Material shown Start Marker

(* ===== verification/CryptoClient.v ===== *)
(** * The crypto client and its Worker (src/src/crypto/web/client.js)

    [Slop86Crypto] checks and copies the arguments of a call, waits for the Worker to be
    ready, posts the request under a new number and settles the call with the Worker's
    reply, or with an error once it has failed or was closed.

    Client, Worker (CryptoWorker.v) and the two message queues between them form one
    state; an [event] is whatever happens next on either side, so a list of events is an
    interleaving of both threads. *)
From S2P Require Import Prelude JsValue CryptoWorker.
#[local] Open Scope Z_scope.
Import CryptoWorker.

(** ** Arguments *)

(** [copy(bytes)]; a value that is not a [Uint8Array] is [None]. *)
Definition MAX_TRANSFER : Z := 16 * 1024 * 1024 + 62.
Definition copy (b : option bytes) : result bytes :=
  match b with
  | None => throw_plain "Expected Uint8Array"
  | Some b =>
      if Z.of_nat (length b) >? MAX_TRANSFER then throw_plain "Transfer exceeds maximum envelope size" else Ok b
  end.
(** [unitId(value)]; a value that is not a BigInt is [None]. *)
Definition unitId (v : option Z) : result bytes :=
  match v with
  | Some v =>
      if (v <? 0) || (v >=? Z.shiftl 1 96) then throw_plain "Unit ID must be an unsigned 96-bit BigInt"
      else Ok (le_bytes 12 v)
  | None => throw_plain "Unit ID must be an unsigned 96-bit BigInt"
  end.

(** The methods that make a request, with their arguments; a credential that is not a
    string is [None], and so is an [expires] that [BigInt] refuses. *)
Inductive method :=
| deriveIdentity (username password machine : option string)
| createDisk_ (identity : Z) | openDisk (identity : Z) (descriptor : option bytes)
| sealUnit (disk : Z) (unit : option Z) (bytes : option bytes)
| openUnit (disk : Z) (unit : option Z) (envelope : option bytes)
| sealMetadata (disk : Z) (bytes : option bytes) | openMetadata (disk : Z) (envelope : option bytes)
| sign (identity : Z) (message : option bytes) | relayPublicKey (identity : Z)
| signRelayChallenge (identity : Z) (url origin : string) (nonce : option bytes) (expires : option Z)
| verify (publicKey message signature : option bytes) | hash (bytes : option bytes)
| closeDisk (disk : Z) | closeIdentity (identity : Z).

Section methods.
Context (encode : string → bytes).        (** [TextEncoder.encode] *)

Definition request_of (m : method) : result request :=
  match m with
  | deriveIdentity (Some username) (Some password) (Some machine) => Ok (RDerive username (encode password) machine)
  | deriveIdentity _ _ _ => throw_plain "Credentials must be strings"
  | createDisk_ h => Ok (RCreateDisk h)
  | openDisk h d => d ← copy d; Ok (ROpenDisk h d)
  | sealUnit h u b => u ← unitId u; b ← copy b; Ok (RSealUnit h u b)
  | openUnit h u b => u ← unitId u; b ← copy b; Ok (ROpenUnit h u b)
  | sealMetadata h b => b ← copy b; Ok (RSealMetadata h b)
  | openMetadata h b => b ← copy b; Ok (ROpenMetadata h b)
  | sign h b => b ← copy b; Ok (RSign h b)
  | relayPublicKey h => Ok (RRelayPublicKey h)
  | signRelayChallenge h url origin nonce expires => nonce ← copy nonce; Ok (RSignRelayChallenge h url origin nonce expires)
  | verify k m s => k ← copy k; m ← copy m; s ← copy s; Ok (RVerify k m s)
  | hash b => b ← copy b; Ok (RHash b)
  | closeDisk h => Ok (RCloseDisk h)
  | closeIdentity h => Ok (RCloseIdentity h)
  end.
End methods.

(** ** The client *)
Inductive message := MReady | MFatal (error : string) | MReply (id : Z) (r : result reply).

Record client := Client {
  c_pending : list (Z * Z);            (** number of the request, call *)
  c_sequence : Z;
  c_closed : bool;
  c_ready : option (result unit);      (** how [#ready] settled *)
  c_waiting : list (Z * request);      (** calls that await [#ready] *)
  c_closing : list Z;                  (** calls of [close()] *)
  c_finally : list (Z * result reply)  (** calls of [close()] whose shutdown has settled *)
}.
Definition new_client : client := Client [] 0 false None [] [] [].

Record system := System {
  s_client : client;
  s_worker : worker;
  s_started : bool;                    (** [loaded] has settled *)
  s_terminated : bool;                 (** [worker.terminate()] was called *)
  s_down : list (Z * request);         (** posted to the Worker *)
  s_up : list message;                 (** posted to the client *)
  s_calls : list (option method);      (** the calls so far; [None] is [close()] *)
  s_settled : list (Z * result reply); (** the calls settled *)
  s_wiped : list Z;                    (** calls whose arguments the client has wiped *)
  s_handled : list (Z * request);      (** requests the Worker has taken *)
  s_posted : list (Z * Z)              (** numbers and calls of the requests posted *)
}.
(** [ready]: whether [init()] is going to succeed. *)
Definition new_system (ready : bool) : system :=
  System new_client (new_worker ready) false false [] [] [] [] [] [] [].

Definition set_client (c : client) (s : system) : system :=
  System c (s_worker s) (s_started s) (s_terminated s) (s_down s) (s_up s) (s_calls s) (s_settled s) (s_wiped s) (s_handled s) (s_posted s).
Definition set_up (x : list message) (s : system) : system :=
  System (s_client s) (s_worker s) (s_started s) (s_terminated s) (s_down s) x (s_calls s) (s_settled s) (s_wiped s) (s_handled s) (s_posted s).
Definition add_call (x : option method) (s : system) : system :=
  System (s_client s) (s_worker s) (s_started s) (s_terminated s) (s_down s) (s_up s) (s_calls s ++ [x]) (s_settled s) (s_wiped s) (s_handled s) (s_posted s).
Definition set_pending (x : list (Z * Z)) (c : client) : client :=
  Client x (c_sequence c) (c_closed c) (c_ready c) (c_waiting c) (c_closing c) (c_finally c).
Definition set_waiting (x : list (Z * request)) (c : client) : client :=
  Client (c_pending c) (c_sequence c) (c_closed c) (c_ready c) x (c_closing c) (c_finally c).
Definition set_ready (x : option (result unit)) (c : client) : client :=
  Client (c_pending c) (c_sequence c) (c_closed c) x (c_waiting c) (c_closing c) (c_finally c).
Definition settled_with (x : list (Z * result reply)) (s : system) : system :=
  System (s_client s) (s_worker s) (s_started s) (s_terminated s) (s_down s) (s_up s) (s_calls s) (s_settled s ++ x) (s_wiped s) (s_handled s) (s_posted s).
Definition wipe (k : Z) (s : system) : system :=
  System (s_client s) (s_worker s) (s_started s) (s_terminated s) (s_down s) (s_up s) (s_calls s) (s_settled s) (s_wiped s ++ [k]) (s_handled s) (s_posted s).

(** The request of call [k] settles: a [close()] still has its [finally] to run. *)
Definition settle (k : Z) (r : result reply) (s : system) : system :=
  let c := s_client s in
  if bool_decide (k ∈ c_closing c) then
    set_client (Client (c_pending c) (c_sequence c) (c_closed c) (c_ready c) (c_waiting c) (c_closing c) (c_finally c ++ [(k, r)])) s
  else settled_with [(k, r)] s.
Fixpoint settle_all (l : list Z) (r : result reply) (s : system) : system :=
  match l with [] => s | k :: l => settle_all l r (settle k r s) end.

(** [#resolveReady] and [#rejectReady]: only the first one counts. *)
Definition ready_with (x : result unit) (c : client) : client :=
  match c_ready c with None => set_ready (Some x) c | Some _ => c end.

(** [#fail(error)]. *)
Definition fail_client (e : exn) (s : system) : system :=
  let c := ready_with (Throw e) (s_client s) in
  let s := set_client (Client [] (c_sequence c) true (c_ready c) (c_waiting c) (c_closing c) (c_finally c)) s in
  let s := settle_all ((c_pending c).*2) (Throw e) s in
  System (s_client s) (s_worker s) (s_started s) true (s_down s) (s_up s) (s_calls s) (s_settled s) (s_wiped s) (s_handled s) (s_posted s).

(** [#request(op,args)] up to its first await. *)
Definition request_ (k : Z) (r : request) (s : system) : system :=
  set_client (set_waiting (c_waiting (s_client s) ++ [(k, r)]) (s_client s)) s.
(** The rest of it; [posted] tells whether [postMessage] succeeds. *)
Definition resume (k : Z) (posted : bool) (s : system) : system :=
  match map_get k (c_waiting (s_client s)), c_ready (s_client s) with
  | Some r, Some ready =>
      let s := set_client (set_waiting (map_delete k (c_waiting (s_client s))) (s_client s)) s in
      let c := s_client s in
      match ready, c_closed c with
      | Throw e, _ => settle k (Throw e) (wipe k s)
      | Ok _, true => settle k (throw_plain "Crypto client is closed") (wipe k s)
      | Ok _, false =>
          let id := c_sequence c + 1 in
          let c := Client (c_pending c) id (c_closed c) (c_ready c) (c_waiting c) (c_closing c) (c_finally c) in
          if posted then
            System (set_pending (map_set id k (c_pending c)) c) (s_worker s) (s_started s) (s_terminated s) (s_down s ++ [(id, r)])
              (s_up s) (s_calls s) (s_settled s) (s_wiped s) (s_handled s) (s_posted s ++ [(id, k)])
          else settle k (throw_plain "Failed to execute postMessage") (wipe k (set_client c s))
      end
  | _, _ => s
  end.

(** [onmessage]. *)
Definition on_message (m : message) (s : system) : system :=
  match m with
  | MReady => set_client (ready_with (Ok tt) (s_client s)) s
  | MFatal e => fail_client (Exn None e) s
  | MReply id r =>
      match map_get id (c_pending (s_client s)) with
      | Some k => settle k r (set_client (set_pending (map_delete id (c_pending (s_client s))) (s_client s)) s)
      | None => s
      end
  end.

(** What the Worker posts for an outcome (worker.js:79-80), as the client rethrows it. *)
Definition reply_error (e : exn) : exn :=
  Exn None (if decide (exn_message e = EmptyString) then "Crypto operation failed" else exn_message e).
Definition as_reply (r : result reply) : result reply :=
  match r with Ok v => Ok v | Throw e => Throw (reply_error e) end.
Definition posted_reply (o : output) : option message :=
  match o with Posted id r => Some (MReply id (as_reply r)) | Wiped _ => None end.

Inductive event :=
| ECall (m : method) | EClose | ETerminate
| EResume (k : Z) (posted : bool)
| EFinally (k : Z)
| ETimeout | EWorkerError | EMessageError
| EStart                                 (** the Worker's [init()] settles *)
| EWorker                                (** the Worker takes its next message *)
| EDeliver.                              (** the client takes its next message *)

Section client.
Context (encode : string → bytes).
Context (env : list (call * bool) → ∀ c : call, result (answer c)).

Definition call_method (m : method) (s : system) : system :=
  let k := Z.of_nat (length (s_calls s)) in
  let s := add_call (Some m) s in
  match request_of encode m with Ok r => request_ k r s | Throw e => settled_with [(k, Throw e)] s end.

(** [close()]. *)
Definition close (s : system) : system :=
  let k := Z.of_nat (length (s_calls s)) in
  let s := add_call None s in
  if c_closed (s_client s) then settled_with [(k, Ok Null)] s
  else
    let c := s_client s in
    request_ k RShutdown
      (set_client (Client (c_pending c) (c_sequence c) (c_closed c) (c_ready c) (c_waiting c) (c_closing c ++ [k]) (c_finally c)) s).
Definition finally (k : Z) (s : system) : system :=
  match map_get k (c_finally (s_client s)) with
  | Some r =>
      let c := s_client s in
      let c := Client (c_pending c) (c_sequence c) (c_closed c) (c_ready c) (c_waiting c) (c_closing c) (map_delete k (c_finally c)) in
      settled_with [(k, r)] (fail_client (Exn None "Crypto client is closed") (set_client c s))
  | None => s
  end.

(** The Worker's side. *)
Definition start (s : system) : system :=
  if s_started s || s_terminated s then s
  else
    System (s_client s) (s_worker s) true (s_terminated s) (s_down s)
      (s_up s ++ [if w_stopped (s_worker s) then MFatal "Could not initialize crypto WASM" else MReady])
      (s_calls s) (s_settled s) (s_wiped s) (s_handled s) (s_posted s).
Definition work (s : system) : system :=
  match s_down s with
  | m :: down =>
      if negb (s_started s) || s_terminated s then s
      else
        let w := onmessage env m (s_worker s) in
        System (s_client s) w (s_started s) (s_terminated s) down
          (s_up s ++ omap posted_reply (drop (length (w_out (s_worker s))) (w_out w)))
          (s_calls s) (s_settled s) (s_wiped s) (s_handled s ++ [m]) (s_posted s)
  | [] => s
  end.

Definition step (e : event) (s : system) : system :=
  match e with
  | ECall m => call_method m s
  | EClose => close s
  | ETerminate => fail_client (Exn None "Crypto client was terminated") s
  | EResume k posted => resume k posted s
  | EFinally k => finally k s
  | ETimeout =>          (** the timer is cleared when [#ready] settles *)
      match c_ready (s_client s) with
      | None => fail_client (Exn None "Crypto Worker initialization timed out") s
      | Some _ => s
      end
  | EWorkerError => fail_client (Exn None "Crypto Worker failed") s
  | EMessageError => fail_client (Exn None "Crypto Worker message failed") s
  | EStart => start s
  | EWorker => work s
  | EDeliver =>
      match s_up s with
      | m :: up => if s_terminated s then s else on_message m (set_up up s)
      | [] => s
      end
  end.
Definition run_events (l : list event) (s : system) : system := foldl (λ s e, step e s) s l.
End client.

Material shown End Marker

▶ [Your objective] From the first line of the data above through the line containing "reply, or with", repeat each line exactly, and add nothing.

▶ [Response box]
(* ===== verification/CryptoClient.v ===== *)
(** * The crypto client and its Worker (src/src/crypto/web/client.js)

    [Slop86Crypto] checks and copies the arguments of a call, waits for the Worker to be
    ready, posts the request under a new number and settles the call with the Worker's
    reply, or with an error once it has failed or was closed.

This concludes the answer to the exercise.